> [EXERCISE AIM]:
From the line with "- intros t0; rewrite trigger_edge_config_spec." to the final line of the records, reproduce every line exactly and only those lines.

** Opening PROVIDED RECORDS block **

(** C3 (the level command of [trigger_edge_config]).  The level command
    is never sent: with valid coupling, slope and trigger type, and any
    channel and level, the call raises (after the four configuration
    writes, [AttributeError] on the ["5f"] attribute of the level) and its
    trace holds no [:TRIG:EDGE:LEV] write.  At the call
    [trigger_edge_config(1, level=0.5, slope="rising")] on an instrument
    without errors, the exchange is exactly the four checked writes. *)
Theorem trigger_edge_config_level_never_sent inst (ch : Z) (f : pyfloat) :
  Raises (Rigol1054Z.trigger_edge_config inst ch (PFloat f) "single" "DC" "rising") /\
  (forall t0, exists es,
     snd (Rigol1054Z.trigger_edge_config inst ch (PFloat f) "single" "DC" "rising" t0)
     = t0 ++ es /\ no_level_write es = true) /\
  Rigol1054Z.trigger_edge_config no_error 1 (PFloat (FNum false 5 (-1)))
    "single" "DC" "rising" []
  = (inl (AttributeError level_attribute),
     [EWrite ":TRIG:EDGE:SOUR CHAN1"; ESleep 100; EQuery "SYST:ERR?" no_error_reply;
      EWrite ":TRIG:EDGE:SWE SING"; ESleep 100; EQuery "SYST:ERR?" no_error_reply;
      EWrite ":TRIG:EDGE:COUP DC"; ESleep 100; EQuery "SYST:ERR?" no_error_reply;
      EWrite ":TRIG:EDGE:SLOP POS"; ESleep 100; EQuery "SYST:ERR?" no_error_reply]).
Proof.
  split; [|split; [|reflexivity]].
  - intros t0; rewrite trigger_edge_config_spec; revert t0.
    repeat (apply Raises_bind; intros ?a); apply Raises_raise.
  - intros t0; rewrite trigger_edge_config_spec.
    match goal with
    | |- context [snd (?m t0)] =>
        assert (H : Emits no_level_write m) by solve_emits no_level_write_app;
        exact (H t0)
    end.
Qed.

** Closing PROVIDED RECORDS block **

> [FINISHED TASK]:
  - intros t0; rewrite trigger_edge_config_spec.
    match goal with
    | |- context [snd (?m t0)] =>
        assert (H : Emits no_level_write m) by solve_emits no_level_write_app;
        exact (H t0)
    end.
Qed.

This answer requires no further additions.